Starting with the opening line of the material, restate every line word for word, and end on the line containing "refine (inj_countable' (fun".

------------------------

(* ===== verification/SequencerWitnesses.v ===== *)
(** * Sequencer: concrete executions

    Codecs and a hash that satisfy the assumptions, a small decision log, and
    the theorems of the sequencer applied to it. *)

From S2P Require Export SequencerValidate SequencerRebuild Witnesses.

Local Open Scope Z_scope.

(** ** Codecs *)

#[export] Instance mutation_eq_dec : EqDecision SequencerMutation.
Proof. solve_decision. Defined.

#[export] Instance mutation_countable : Countable SequencerMutation.
Proof.
  refine (inj_countable'
    (fun m => match m with
              | SmPut k v l => inl (k, v, l)
              | SmDelete k => inr (inl k)
              | SmDeleteRange x y => inr (inr (x, y))
              end)
    (fun s => match s with
              | inl (k, v, l) => SmPut k v l
              | inr (inl k) => SmDelete k
              | inr (inr (x, y)) => SmDeleteRange x y
              end) _).
  by intros [].
Defined.

#[export] Instance decision_eq_dec : EqDecision SequencerDecision.
Proof. solve_decision. Defined.

#[export] Instance decision_countable : Countable SequencerDecision.
Proof.
  refine (inj_countable'
    (fun x => (sd_txn_id x, sd_request_id x, sd_start_ts x, sd_commit_ts x, sd_mutations x))
    (fun '(i, r, s, c, ms) => {| sd_txn_id := i; sd_request_id := r; sd_start_ts := s;
                                 sd_commit_ts := c; sd_mutations := ms |}) _).
  by intros [].
Defined.

#[export] Instance interval_eq_dec : EqDecision SequencerIntervalWrite.
Proof. solve_decision. Defined.

#[export] Instance interval_countable : Countable SequencerIntervalWrite.
Proof.
  refine (inj_countable' (fun x => (iw_start x, iw_end x, iw_commit_ts x))
    (fun '(s, e, c) => {| iw_start := s; iw_end := e; iw_commit_ts := c |}) _).
  by intros [].
Defined.

#[export] Instance decision_pc : Postcard SequencerDecision := countable_postcard SequencerDecision.
#[export] Instance decision_pl : PostcardLaws SequencerDecision :=
  countable_postcard_laws SequencerDecision.
#[export] Instance interval_pc : Postcard SequencerIntervalWrite :=
  countable_postcard SequencerIntervalWrite.
#[export] Instance interval_pl : PostcardLaws SequencerIntervalWrite :=
  countable_postcard_laws SequencerIntervalWrite.

(** A hash without any collision. *)
#[export] Instance demo_sha : Sha256 := fun x => x.
Definition all_inputs : bytes -> Prop := fun _ => True.
#[export] Instance demo_collision_free : CollisionFree all_inputs.
Proof. by intros x y _ _. Qed.

(** ** Transactions *)

Definition seq_txn (id : bytes) (start commit : Z) (reads : list bytes) (ms : list SequencerMutation)
    : SequencerTxn :=
  {| st_txn_id := id; st_start_ts := start; st_commit_ts := commit; st_request_id := [];
     st_read_set := reads; st_mutations := ms |}.

Definition txn1 : SequencerTxn := seq_txn (b "t1") 0 5 [] [SmPut (b "a") (b "1") None].
Definition txn2 : SequencerTxn := seq_txn (b "t2") 3 7 [b "a"] [SmPut (b "a") (b "2") None].
Definition txn3 : SequencerTxn := seq_txn (b "t3") 6 9 [b "a"] [SmDeleteRange (b "a") (b "c")].
Definition seq_op : SequencerOp := ValidateAndCommit [txn1; txn2; txn3].


Lemma seq_txn_ok txn :
  txn = txn1 \/ txn = txn2 \/ txn = txn3 -> txn_ok all_inputs txn.
Proof.
  intros [->|[->| ->]]; (split; [by vm_compute|]; split; [by vm_compute|]);
    split_and!; try done; repeat (apply Forall_cons; split); try done; try (split; [|done]);
    (split; [done|repeat (apply Forall_cons; split; [by vm_compute|]); done]).
Qed.


Lemma demo0_log : log_rows all_inputs demo0 [].
Proof.
  split; try done; try constructor.
Qed.

Lemma demo0_seq : seq_rep all_inputs demo0 [].
Proof.
  split; [apply demo0_log| |done]. split; try done.
  intros x v. split; [done|]. by intros (st & en & ts & E & _).
Qed.

(** ** The theorems, applied *)

Lemma apply_sequencer_op_exact_witness :
  exists d' ds', apply_sequencer_op plain demo0 seq_op 1 (standalone 1) =
      (Ok [Committed 5; Conflict 7 (b "a") 5; Committed 9], d') /\
    seq_rep all_inputs d' ds' /\
    validated (op_limits seq_op) [] (op_txns seq_op) [Committed 5; Conflict 7 (b "a") 5; Committed 9] ds'.
Proof.
  destruct (apply_sequencer_op_exact plain seq_op 1 (standalone 1) [] demo0 demo0_seq)
    as (outs & d' & ds' & E & Hv & Hs & _).
  { repeat (apply Forall_cons; split); try done; apply seq_txn_ok; auto. }
  assert (Ok outs = Ok [Committed 5; Conflict 7 (b "a") 5; Committed 9]) as [= ->].
  { change (Ok outs) with (Ok outs, d').1. rewrite <-E. by vm_compute. }
  exists d', ds'. exact (conj E (conj Hs Hv)).
Defined.

Definition seq_commands : list command :=
  [{| cmd_op := seq_op; cmd_rev := 1; cmd_applied := standalone 1 |};
   {| cmd_op := seq_op; cmd_rev := 2; cmd_applied := standalone 2 |}].

Lemma seq_commands_ok :
  Forall (fun c => Forall (fun t => txn_ok all_inputs (tr_txn t)) (op_txns (cmd_op c))) seq_commands.
Proof.
  repeat (apply Forall_cons; split); try done; apply seq_txn_ok; auto.
Qed.

(** The third transaction reads [a] at 6 and commits at 9. *)
Lemma sequencer_serializable_witness :
  exists ds', seq_rep all_inputs (apply_commands plain demo0 seq_commands).2 ds' /\
    decision_of txn3 ∈ ds' /\ decided_value ds' (b "a") 6 = decided_value ds' (b "a") 8.
Proof.
  destruct (sequencer_serializable plain seq_commands [] demo0 demo0_seq seq_commands_ok)
    as (ds' & Hs & _ & H).
  exists ds'. split; [exact Hs|].
  destruct (H {| tr_txn := txn3; tr_read_ranges := [] |} 9) as (Hd & _ & Hv).
  { exists 0%nat, 2%nat, {| cmd_op := seq_op; cmd_rev := 1; cmd_applied := standalone 1 |},
      [Committed 5; Conflict 7 (b "a") 5; Committed 9].
    split; [reflexivity|]. split; [by vm_compute|]. by split. }
  split; [exact Hd|]. apply (Hv (b "a")). left. left.
Defined.

(** A store with one decision. *)
Definition seq1 : db :=
  match sequencer_validate_in_tx txn1 [] None demo0 with Ok (_, d) => d | Err _ => demo0 end.

Lemma seq1_rep : seq_rep all_inputs seq1 [decision_of txn1].
Proof.
  destruct (validate_rep txn1 [] None [] demo0 demo0_seq (seq_txn_ok txn1 (or_introl eq_refl)))
    as (out & d' & E & _ & Hs & _).
  unfold seq1. rewrite E. assert (out = Committed 5) as ->; [|exact Hs].
  assert ((fun r => match r with Ok (o, _) => Some o | Err _ => None end)
    (sequencer_validate_in_tx txn1 [] None demo0) = Some (Committed 5)) as Hc by (by vm_compute).
  rewrite E in Hc. by injection Hc.
Qed.

(** The first transaction again: it is not decided twice. *)
Lemma sequencer_exactly_once_witness :
  sequencer_validate_in_tx txn1 [] None seq1 = Ok (Duplicate 5, seq1).
Proof.
  apply (sequencer_exactly_once txn1 [] None [decision_of txn1] seq1 (decision_of txn1) seq1_rep).
  - apply seq_txn_ok. auto.
  - by vm_compute.
  - left.
  - reflexivity.
Defined.

(** Rebuilding from the log of [seq1] with its index. *)
Lemma rebuild_restores_index_witness :
  exists d', rebuild_sequencer_validation_index 2 10 seq1 =
      Some (Ok {| rb_from_ts := 0; rb_to_ts := 5; rb_decisions := 1; rb_keys := 1 |}, d') /\
    seq_rep all_inputs d' [decision_of txn1].
Proof.
  destruct (rebuild_restores_index 2 10 [decision_of txn1] seq1 ltac:(simpl; lia) (sr_log _ _ _ seq1_rep))
    as (d' & E & Hs & _).
  exists d'. exact (conj E Hs).
Defined.

(** The second transaction conflicts before and after a rebuild. *)
Lemma rebuilt_index_equivalent_witness :
  exists d1 d' d1', sequencer_validate_in_tx txn2 [] None seq1 = Ok (Conflict 7 (b "a") 5, d') /\
    rebuild_sequencer_validation_index 2 10 seq1 =
      Some (Ok {| rb_from_ts := 0; rb_to_ts := 5; rb_decisions := 1; rb_keys := 1 |}, d1) /\
    sequencer_validate_in_tx txn2 [] None d1 = Ok (Conflict 7 (b "a") 5, d1').
Proof.
  destruct (rebuilt_index_equivalent 2 10 [decision_of txn1] seq1 txn2 [] None ltac:(simpl; lia)
    seq1_rep ltac:(apply seq_txn_ok; auto)) as (st & d1 & out & d' & d1' & E1 & E2 & E3 & _).
  assert ((fun r => match r with Ok (o, _) => Some o | Err _ => None end)
    (sequencer_validate_in_tx txn2 [] None seq1) = Some (Conflict 7 (b "a") 5)) as Hc
    by (by vm_compute).
  rewrite E2 in Hc. injection Hc as ->.
  assert ((fun r => match r with Some (Ok o, _) => Some o | _ => None end)
    (rebuild_sequencer_validation_index 2 10 seq1) =
    Some {| rb_from_ts := 0; rb_to_ts := 5; rb_decisions := 1; rb_keys := 1 |}) as Hr
    by (by vm_compute).
  rewrite E1 in Hr. injection Hr as ->.
  exists d1, d', d1'. exact (conj E2 (conj E1 E3)).
Defined.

------------------------

--- WORKED SOLUTION ---
(* ===== verification/SequencerWitnesses.v ===== *)
(** * Sequencer: concrete executions

    Codecs and a hash that satisfy the assumptions, a small decision log, and
    the theorems of the sequencer applied to it. *)

From S2P Require Export SequencerValidate SequencerRebuild Witnesses.

Local Open Scope Z_scope.

(** ** Codecs *)

#[export] Instance mutation_eq_dec : EqDecision SequencerMutation.
Proof. solve_decision. Defined.

#[export] Instance mutation_countable : Countable SequencerMutation.
Proof.
  refine (inj_countable'
    (fun m => match m with
              | SmPut k v l => inl (k, v, l)
              | SmDelete k => inr (inl k)
              | SmDeleteRange x y => inr (inr (x, y))
              end)
    (fun s => match s with
              | inl (k, v, l) => SmPut k v l
              | inr (inl k) => SmDelete k
              | inr (inr (x, y)) => SmDeleteRange x y
              end) _).
  by intros [].
Defined.

#[export] Instance decision_eq_dec : EqDecision SequencerDecision.
Proof. solve_decision. Defined.

#[export] Instance decision_countable : Countable SequencerDecision.
Proof.
  refine (inj_countable'
    (fun x => (sd_txn_id x, sd_request_id x, sd_start_ts x, sd_commit_ts x, sd_mutations x))
    (fun '(i, r, s, c, ms) => {| sd_txn_id := i; sd_request_id := r; sd_start_ts := s;
                                 sd_commit_ts := c; sd_mutations := ms |}) _).
  by intros [].
Defined.

#[export] Instance interval_eq_dec : EqDecision SequencerIntervalWrite.
Proof. solve_decision. Defined.

#[export] Instance interval_countable : Countable SequencerIntervalWrite.
Proof.
  refine (inj_countable' (fun x => (iw_start x, iw_end x, iw_commit_ts x))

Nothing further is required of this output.